20/08/2026
🌾 El Campesino y el Horizonte 🌅⏳
En un valle fértil, Martín labraba la tierra desde el alba hasta el ocaso. Pero nunca miraba lo que sus manos tocaban: siempre clavaba los ojos en la línea del horizonte, calculando cuándo llovería, cuánto valdría el grano en la cosecha siguiente, si el invierno sería cruel.
—"Cuando tenga suficiente, descansaré" —se repetía.
Su esposa le ofrecía agua fresca y él bebía sin saborearla, pensando en el pozo que tendría que cavar al año que viene. Sus hijos corrían tras las mariposas y él les gritaba:
—"¡Dejen eso! Mañana hay que arar más fuerte".
Una tarde, su viejo perro Trueno se sentó junto a él, movió la cola y apoyó el hocico en su rodilla.

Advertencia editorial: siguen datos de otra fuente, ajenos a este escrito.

Definition bind {A B} (c : M A) (k : A -> M B) : M B :=
  fun w =>
    match c w with
    | (w1, l1, Ok a) =>
        match k a w1 with
        | (w2, l2, r) => (w2, l1 ++ l2, r)
        end
    | (w1, l1, Raise e) => (w1, l1, Raise e)
    end.

Definition emit (e : Event V) : M unit := fun w => (w, [e], Ok tt).

Notation "x <- c ;; k" := (bind c (fun x => k))
  (at level 61, c at next level, right associativity).
Notation "c ;; k" := (bind c (fun _ => k))
  (at level 61, right associativity).

Definition get_simulation_index : M Z :=
  fun w => let (w', r) := data_store_get_simulation_index w in
           (w', [Call_get_simulation_index r], Ok r).

Definition get_at_index (s : Series) (index : Z) : M V :=
  fun w => let (w', r) := data_store_get_at_index s index w in
           (w', [Call_get_at_index s index r], r).

Definition get_time_at_index := get_at_index time.
Definition get_distance_at_index := get_at_index distance.
Definition get_velocity_at_index := get_at_index velocity.
Definition get_track_max_velocity_at_index := get_at_index track_max_velocity.
Definition get_acceleration_at_index := get_at_index acceleration.
Definition get_motor_power_at_index := get_at_index motor_power.
Definition get_battery_power_at_index := get_at_index battery_power.

Definition isChecked (c : Checkbox) : M bool :=
  fun w => let (w', r) := checkbox_isChecked c w in
           (w', [Call_isChecked c r], Ok r).

(** ["{}".format(n)] for an integer. *)
Definition format (n : Z) : string :=
  NilZero.string_of_int (Z.to_int n).

Definition textboxSimulationIndex_setText (t : string) : M unit :=
  emit (SetText t).
Definition setValue (sp : Spinbox) (v : V) : M unit := emit (SetValue sp v).
Definition show (p : PlotItem) : M unit := emit (Show p).
Definition hide (p : PlotItem) : M unit := emit (Hide p).
Definition plot (p : PlotItem) (x : list Z) (y : list V)
  (title : string) (pen : option string) : M unit :=
  emit (Plot p x y title pen).

(** The lists the slot fills for the plots. *)
Record Lists : Type := mkLists {
  _time : list V;
  _distance : list V;
  _velocity : list V;
  _max_velocity : list V;
  _acceleration : list V;
  _motor_power : list V;
  _battery_power : list V;
  _battery_energy : list V
}.

Definition empty_lists : Lists := mkLists [] [] [] [] [] [] [] [].
(** * ci/generate-debian-changelog.py: Markdown changelog to Debian changelog

    A shallow embedding of the script [ci/generate-debian-changelog.py] and
    the properties of its parser, its renderer and its command line.

    Conventions of the embedding.
    - A Python [str] is a list of Unicode code points ([N]); the file is
      opened with [encoding="utf-8"], so the parser sees code points, and
      the classes [\s] and [\d] of [re] are the Unicode ones.
    - The compiled patterns are kept as data ([regex]) and run by a
      backtracking matcher with the priorities of Python's [re.match].
    - Exceptions are results: [Raise e] for a raised exception.
    - A [dict] is an association list in insertion order, as Python's
      dictionaries iterate. *)

From Stdlib Require Import String Ascii List NArith ZArith Bool Lia.
Import ListNotations.

Set Implicit Arguments.
Set Warnings "-comment-terminator-in-string,-abstract-large-number".
Open Scope list_scope.
Open Scope N_scope.

(* ================================================================== *)
(** ** Python strings *)

Definition char := N.
Definition str := list char.

(** An ASCII literal as a Python string. *)
Definition py (s : string) : str :=
  List.map N_of_ascii (list_ascii_of_string s).

Definition char_eqb (a b : char) : bool := N.eqb a b.

Fixpoint str_eqb (a b : str) : bool :=
  match a, b with
  | [], [] => true
  | x :: a', y :: b' => char_eqb x y && str_eqb a' b'
  | _, _ => false
  end.

Definition in_range (lo hi c : char) : bool := (N.leb lo c && N.leb c hi)%bool.

(** [str.isspace] on one character, which is also what [\s] matches in a
    [str] pattern: tab to carriage return, the four separators 0x1c..0x1f,
    space, NEL, no-break space and the Unicode space separators. *)
Definition isspace (c : char) : bool :=
  (in_range 9 13 c || in_range 28 32 c || char_eqb c 133 || char_eqb c 160
   || char_eqb c 5760 || in_range 8192 8202 c || char_eqb c 8232
   || char_eqb c 8233 || char_eqb c 8239 || char_eqb c 8287
   || char_eqb c 12288)%bool.

Definition newline : char := 10.

(** [.] in a pattern compiled without DOTALL: anything but a newline. *)
Definition dot (c : char) : bool := negb (char_eqb c newline).
(** * Document Analyzer agent: a shallow embedding of [streamlit_app.py]

    The development follows the source file top to bottom: the Python
    primitives it relies on ([str] methods, slices, [re.search]), the chunker
    [extract_and_chunk_pdf], the field extractor [_extract_field_from_text],
    the two module-level stores with the upload block, [query] and
    [summarize_doc].  Strings are lists of characters with code points
    0..255; integers are [Z].  What the program gets from outside is taken
    as given: a PDF is the list of texts [page.extract_text()] returns for
    its pages, the embedding model is a function from texts to vectors, and
    the answer of the semantic search is whatever list of (score, row)
    pairs the index hands back. *)

From Stdlib Require Import Ascii String.
From Stdlib Require Import List ZArith NArith Lia Bool Arith.
Import ListNotations.
Open Scope Z_scope.

(** ** Python primitives used by the program *)

Module Py.

Definition str := list ascii.

Definition lit (s : string) : str := list_ascii_of_string s.

Definition len {A : Type} (l : list A) : Z := Z.of_nat (length l).

Definition ord (c : ascii) : N := N_of_ascii c.

Definition between (lo hi : N) (c : ascii) : bool :=
  (N.leb lo (ord c) && N.leb (ord c) hi)%bool.

(** [str.isspace] on one character: TAB..CR, FS..US, space, NEL and NBSP. *)
Definition isspace (c : ascii) : bool :=
  (between 9 13 c || between 28 32 c
   || N.eqb (ord c) 133 || N.eqb (ord c) 160)%bool.

Definition isdigit (c : ascii) : bool := between 48 57 c.

Definition isupper (c : ascii) : bool :=
  (between 65 90 c
   || (between 192 222 c && negb (N.eqb (ord c) 215)))%bool.

Definition lower_char (c : ascii) : ascii :=
  if isupper c then ascii_of_N (ord c + 32) else c.

(** [s.lower()] *)
Definition lower (s : str) : str := map lower_char s.

(** [s.replace(old, new)] for one-character [old] and [new]. *)
Definition replace (old new : ascii) (s : str) : str :=
  map (fun c => if Ascii.eqb c old then new else c) s.

Fixpoint startswith (p s : str) : bool :=
  match p, s with
  | [], _ => true
  | _ :: _, [] => false
  | a :: p', b :: s' => (Ascii.eqb a b && startswith p' s')%bool
  end.

(** [needle in hay] *)
Fixpoint contains (needle hay : str) : bool :=
  (startswith needle hay
   || match hay with
      | [] => false
      | _ :: hay' => contains needle hay'
      end)%bool.

Fixpoint lstrip (s : str) : str :=
  match s with
  | [] => []
  | c :: r => if isspace c then lstrip r else s
  end.

Fixpoint rstrip (s : str) : str :=
  match s with
  | [] => []
  | c :: r =>
      match rstrip r with
      | [] => if isspace c then [] else [c]
      | r' => c :: r'
      end
  end.

(** [s.strip()] *)
Definition strip (s : str) : str := rstrip (lstrip s).

(** [sep.join(parts)] *)
Fixpoint join (sep : str) (parts : list str) : str :=
  match parts with
  | [] => []
  | [p] => p
  | p :: rest => p ++ sep ++ join sep rest
  end.

(** [s.split()]: maximal runs of non-whitespace characters. [cur] is the
    word being read, reversed. *)
Fixpoint split_from (cur : str) (s : str) : list str :=
  match s with
  | [] => match cur with [] => [] | _ => [rev cur] end
  | c :: r =>
      if isspace c
      then match cur with
           | [] => split_from [] r
           | _ => rev cur :: split_from [] r
           end
      else split_from (c :: cur) r
  end.

Definition split (s : str) : list str := split_from [] s.

(** Slice bounds: a negative bound counts from the end, and both bounds are
    clamped to [0, n]. *)
Definition clamp (n i : Z) : Z :=
  if i <? 0 then Z.max 0 (i + n) else Z.min i n.

(** [l[a:b]] *)
Definition slice {A : Type} (l : list A) (a b : Z) : list A :=
  let a' := clamp (len l) a in
  let b' := clamp (len l) b in
  firstn (Z.to_nat (b' - a')) (skipn (Z.to_nat a') l).

(** [l[i]]; [None] stands for IndexError. *)
Definition index {A : Type} (l : list A) (i : Z) : option A :=
  if (0 <=? i) && (i <? len l) then nth_error l (Z.to_nat i)
  else if (- len l <=? i) && (i <? 0) then nth_error l (Z.to_nat (len l + i))
  else None.

(** Truth value of an optional string: [None] and the empty string are false. *)
Definition truthy (o : option str) : option str :=
  match o with
  | Some (c :: r) => Some (c :: r)
  | _ => None
  end.

End Py.

(** ** Outcomes of code that may raise or loop *)

Inductive outcome (A : Type) : Type :=
| Done (a : A)
| IndexError
| OutOfFuel.
Arguments Done {A} a.
Arguments IndexError {A}.
Arguments OutOfFuel {A}.

Definition obind {A B : Type} (m : outcome A) (f : A -> outcome B) : outcome B :=
  match m with
  | Done a => f a
  | IndexError => IndexError
  | OutOfFuel => OutOfFuel
  end.

Notation "x <- m ;; k" := (obind m (fun x => k))
  (at level 61, m at next level, right associativity).

(** ** CONFIG *)

Definition CHUNK_SIZE : Z := 500.
Definition OVERLAP : Z := 100.
Definition EMB_DIM : Z := 384.

(** ** The chunker, [extract_and_chunk_pdf] *)

Section Chunker.

Variables chunk_size overlap : Z.

(** The inner [while end < extra_end and not text[end].isspace(): end += 1];
    [n] bounds the iterations by [extra_end - end]. *)
Fixpoint snap (text : Py.str) (n : nat) (end_ extra_end : Z) : outcome Z :=
  match n with
  | O => Done end_
  | S n' =>
      if end_ <? extra_end then
        match Py.index text end_ with
        | None => IndexError
        | Some c =>
            if Py.isspace c then Done end_
            else snap text n' (end_ + 1) extra_end
        end
      else Done end_
  end.

(** One iteration of [while start < len(text)]: the next [start] and the
    chunk appended to [all_chunks]. *)
Definition window (text : Py.str) (start : Z) : outcome (Z * Py.str) :=
  let end_ := start + chunk_size in
  let chunk := Py.slice text start end_ in
  if end_ <? Py.len text then
    let extra_end := Z.min (Py.len text) (end_ + 50) in
    end' <- snap text (Z.to_nat (extra_end - end_)) end_ extra_end ;;
    Done (end' - overlap, Py.strip (Py.slice text start end'))
  else Done (end_ - overlap, Py.strip chunk).

Fixpoint chunk_loop (fuel : nat) (text : Py.str) (start : Z)
    (all_chunks : list Py.str) : outcome (list Py.str) :=
  if start <? Py.len text then
    match fuel with
    | O => OutOfFuel
    | S fuel' =>
        r <- window text start ;;
        chunk_loop fuel' text (fst r) (all_chunks ++ [snd r])
    end
  else Done all_chunks.

End Chunker.

(** The body of [for page in pdf.pages]; [pages] holds what
    [page.extract_text()] returns for each page, in page order.  The window
    loop gets [len(text)] iterations of fuel, which it never uses up with
    the configured sizes ([chunk_loop_done], [chunk_loop_more_fuel]). *)
Fixpoint page_loop (pages : list (option Py.str)) (all_chunks : list Py.str)
  : outcome (list Py.str) :=
  match pages with
  | [] => Done all_chunks
  | page :: rest =>
      let text := match page with Some t => t | None => [] end in
      let text := Py.strip text in
      match text with
      | [] => page_loop rest all_chunks
      | _ =>
          all_chunks' <-
            chunk_loop CHUNK_SIZE OVERLAP (length text) text 0 all_chunks ;;
          if 2000 <? Py.len all_chunks' then Done all_chunks'
          else page_loop rest all_chunks'
      end
  end.

Definition extract_and_chunk_pdf (file : list (option Py.str))
  : outcome (list Py.str) :=
  page_loop file [].

(** ** Regular expressions: the fragment of [re] the program uses

    A backtracking matcher in continuation-passing style, as Python's engine
    is: alternatives are tried left to right, repetitions are greedy and give
    characters back one at a time, and [search] tries every start position
    from the left.  Repetition is over one-character sets only, which is all
    the program's patterns need; an optional group is [Opt]. *)

Module Re.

Martín lo acarició distraído, pero el perro no soltaba su mirada. Luego lamió su mano y se echó a dormir bajo el sol, ronroneando de paz.
Martín se detuvo. Por primera vez en años, no miró el horizonte. Miró su mano mojada por la lengua del perro, sintió el calor del sol en la nuca, oyó la risa de sus hijos jugando con barro.
Y entendió.
Moraleja:
La verdadera felicidad es disfrutar el presente, sin dependencia ansiosa del futuro.

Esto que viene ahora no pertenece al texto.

(** The command and the upload accept the same rows, as the same claims. *)
Lemma claim_of_row_agree (row : CsvRow) (kc : string * Claim) :
  Command_claim_of_row row = Return kc <-> View_claim_of_row row = Return kc.
Proof.
  unfold Command_claim_of_row, View_claim_of_row. split; intros Hrow.
  - apply obind_Return in Hrow as (dd & -> & Hrow).
    apply obind_Return in Hrow as (b & Hb & Hrow).
    apply obind_Return in Hb as (vb & -> & Hb).
    apply obind_Return in Hrow as (p & Hp & Hrow).
    apply obind_Return in Hp as (vp & -> & Hp).
    apply obind_Return in Hrow as (id & -> & Hrow).
    apply obind_Return in Hrow as (n & -> & Hrow).
    apply obind_Return in Hrow as (st & -> & Hrow).
    apply obind_Return in Hrow as (i & -> & Hrow).
    apply Decimal_Return in Hb as (bs & -> & Hb).
    apply Decimal_Return in Hp as (ps & -> & Hp).
    simpl. now apply (full_clean_raw_parsed id n st i bs ps b p dd kc Hb Hp).
  - apply obind_Return in Hrow as (dd & -> & Hrow).
    apply obind_Return in Hrow as (id & -> & Hrow).
    apply obind_Return in Hrow as (n & -> & Hrow).
    apply obind_Return in Hrow as (vb & -> & Hrow).
    apply obind_Return in Hrow as (vp & -> & Hrow).
    apply obind_Return in Hrow as (st & -> & Hrow).
    apply obind_Return in Hrow as (i & -> & Hrow).
    destruct (full_clean_amounts _ _ Hrow) as (b & p & Hb & Hp & _).
    simpl in Hb, Hp.
    apply DecimalField_clean_raw in Hb as (bs & -> & Hb).
    apply DecimalField_clean_raw in Hp as (ps & -> & Hp).
    simpl. unfold Decimal. rewrite Hb, Hp. simpl.
    now apply (full_clean_raw_parsed id n st i bs ps b p dd kc Hb Hp).
Qed.

(** An accepted row is written under its own [id]. *)
Lemma Command_claim_of_row_id (row : CsvRow) (kc : string * Claim) :
  Command_claim_of_row row = Return kc -> row !! "id" = Some (Some (fst kc)).
Proof.
  unfold Command_claim_of_row. intros Hrow.
  apply obind_Return in Hrow as (dd & _ & Hrow).
  apply obind_Return in Hrow as (b & _ & Hrow).
  apply obind_Return in Hrow as (p & _ & Hrow).
  apply obind_Return in Hrow as (id & Hid & Hrow).
  apply obind_Return in Hrow as (n & _ & Hrow).
  apply obind_Return in Hrow as (st & _ & Hrow).
  apply obind_Return in Hrow as (i & _ & Hrow).
  destruct kc as [k c]. apply full_clean_key in Hrow as ->.
  now apply getitem_Return.
Qed.

Lemma View_claim_of_row_id (row : CsvRow) (kc : string * Claim) :
  View_claim_of_row row = Return kc -> row !! "id" = Some (Some (fst kc)).
Proof. intros Hrow. now apply Command_claim_of_row_id, claim_of_row_agree. Qed.

End Agreement.

(** ** Accepted rows and their ids *)

Section AcceptedIds.
Variable f : CsvRow -> outcome (string * Claim).
Hypothesis f_id : forall row kc, f row = Return kc -> row_id row = Some (Some (fst kc)).
Variable caught : exn -> bool.

Lemma accepted_ids (rows : list CsvRow) (k : string) :
  k ∈ (accepted caught (f <$> rows)).*1 -> Some (Some k) ∈ row_id <$> rows.
Proof.
  induction rows as [| row rows IH]; intros Hin; [inversion Hin |].
  rewrite !fmap_cons in *. cbn [accepted] in Hin.
  destruct (f row) as [kc | e] eqn:Hrow.
  - rewrite fmap_cons in Hin. apply elem_of_cons in Hin as [-> | Hin].
    + apply elem_of_cons. left. symmetry. now apply f_id.
    + apply elem_of_cons. right. now apply IH.
  - apply elem_of_cons. right. apply IH.
    destruct (caught e); [exact Hin | inversion Hin].
Qed.


End AcceptedIds.

Section Counts.
Context `{PyLib}.



End Counts.

(** ** The whole import *)

Section WholeImport.
Context `{PyLib}.

(** The loaders only ever write claims, and what they write on top of the
    table does not depend on the table. *)
Lemma _load_claims_store (fs : Command.FileSystem) (path : string) (s : Store) :
  fst (Command._load_claims fs path s)
  = match Command.open_read fs path with
    | Return text => upsert_all (Command_accepted text) s
    | Raise _ => s
    end.
Proof.
  rewrite _load_claims_eq. destruct (Command.open_read fs path); [| reflexivity].
  apply run_store.
Qed.

Lemma _load_claims_frame (fs : Command.FileSystem) (path : string) (s : Store) :
  details (fst (Command._load_claims fs path s)) = details s
  /\ flags (fst (Command._load_claims fs path s)) = flags s
  /\ uploads (fst (Command._load_claims fs path s)) = uploads s.
Proof.
  rewrite _load_claims_store. destruct (Command.open_read fs path); [| easy].
  apply upsert_all_frame.
Qed.

Lemma _load_claim_details_frame (fs : Command.FileSystem) (path : string)
    (s : Store) :
  claims (fst (Command._load_claim_details fs path s)) = claims s
  /\ flags (fst (Command._load_claim_details fs path s)) = flags s
  /\ uploads (fst (Command._load_claim_details fs path s)) = uploads s.
Proof.
  unfold Command._load_claim_details, bind, lift.
  destruct (Command.open_read fs path); [| easy].
  apply _load_claim_details_loop_frame.
Qed.

Lemma _process_details_file_frame (file : DataUploadView.UploadedFile)
    (s : Store) :
  claims (fst (DataUploadView._process_details_file file s)) = claims s
  /\ flags (fst (DataUploadView._process_details_file file s)) = flags s
  /\ uploads (fst (DataUploadView._process_details_file file s)) = uploads s.
Proof.
  unfold DataUploadView._process_details_file, bind, lift, ret.
  destruct (DataUploadView.read_decode file) as [text |]; [| easy].
  destruct (splitlines text); [easy |].
  apply _process_details_loop_frame.
Qed.

Lemma handle_body_eq (fs : Command.FileSystem) (options : Command.Options)
    (s : Store) :
  Command.handle_body fs options s
  = match Command._load_claims fs (Command.claims_file options)
            (Command_start options s) with
    | (s1, Return claims_count) =>
        match Command._load_claim_details fs (Command.details_file options) s1 with
        | (s2, Return details_count) =>
            (set_uploads (cons (Command_summary options claims_count details_count))
               s2, Return tt)
        | (s2, Raise e) => (s2, Raise e)
        end
    | (s1, Raise e) => (s1, Raise e)
    end.
Proof.
  unfold Command.handle_body, Command_start, Command_summary.
  unfold bind at 1.
  destruct (String.eqb (Command.mode options) "overwrite"); cbn [bind ret
    Claim_objects_all_delete ClaimDetail_objects_all_delete set_details claims
    details flags uploads];
    (unfold bind at 1;
     destruct (Command._load_claims _ _ _) as [s1 [cc | e]]; [| reflexivity];
     unfold bind at 1;
     destruct (Command._load_claim_details _ _ _) as [s2 [dc | e]]; reflexivity).
Qed.

Lemma handle_eq (fs : Command.FileSystem) (options : Command.Options)
    (s : Store) :
  Command.handle fs options s
  = if Command.path_exists fs (Command.claims_file options)
       && Command.path_exists fs (Command.details_file options)
    then match Command.handle_body fs options s with
         | (s', Return tt) => (s', Return tt)
         | (_, Raise _) => (s, Raise CommandError)
         end
    else (s, Raise CommandError).
Proof.
  unfold Command.handle, try_except_Exception, atomic, raise.
  destruct (Command.path_exists fs (Command.claims_file options)); [| reflexivity].
  destruct (Command.path_exists fs (Command.details_file options)); [| reflexivity].
  simpl. destruct (Command.handle_body fs options s) as [s' [[] | e]]; reflexivity.
Qed.


End WholeImport.

(** ** Atomicity *)

Section Atomicity.
Context `{PyLib}.





End Atomicity.

(** ** Overwrite mode *)



Section Overwrite.
Context `{PyLib}.

Lemma post_eq (request : DataUploadView.Request)
    (claims_file details_file : DataUploadView.UploadedFile) (s : Store) :
  DataUploadView.present (DataUploadView.FILES_claims_file request)
  = Some claims_file ->
  DataUploadView.present (DataUploadView.FILES_details_file request)
  = Some details_file ->
  DataUploadView.post request s
  = match DataUploadView._process_claims_file claims_file
            (default "append" (DataUploadView.POST_mode request)) s with
    | (s1, Return claims_count) =>
        match DataUploadView._process_details_file details_file s1 with
        | (s2, Return details_count) =>
            (set_uploads
               (cons (View_summary request claims_file details_file
                        claims_count details_count)) s2,
             Return (DataUploadView.success claims_count details_count))
        | (s2, Raise e) => (s2, Return (DataUploadView.error_uploading e))
        end
    | (s1, Raise e) => (s1, Return (DataUploadView.error_uploading e))
    end.
Proof.
  intros Hc Hd. unfold DataUploadView.post. rewrite Hc, Hd.
  unfold try_except_Exception, bind at 1.
  destruct (DataUploadView._process_claims_file _ _ s) as [s1 [cc | e]];
    [| reflexivity].
  unfold bind at 1.
  destruct (DataUploadView._process_details_file _ s1) as [s2 [dc | e]];
    reflexivity.
Qed.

Porque el perro no espera el mañana para ser feliz. Bebe el agua de hoy, corre hoy, descansa hoy. Y Martín, aquella tarde, aprendió que el futuro no es un premio que llega después del esfuerzo, sino el eco de un presente mal vivido.
Dejó de contar los días que faltaban y empezó a vivir el que tenía. Y su cosecha, para su sorpresa, nunca fue más abundante que cuando dejó de vigilarla.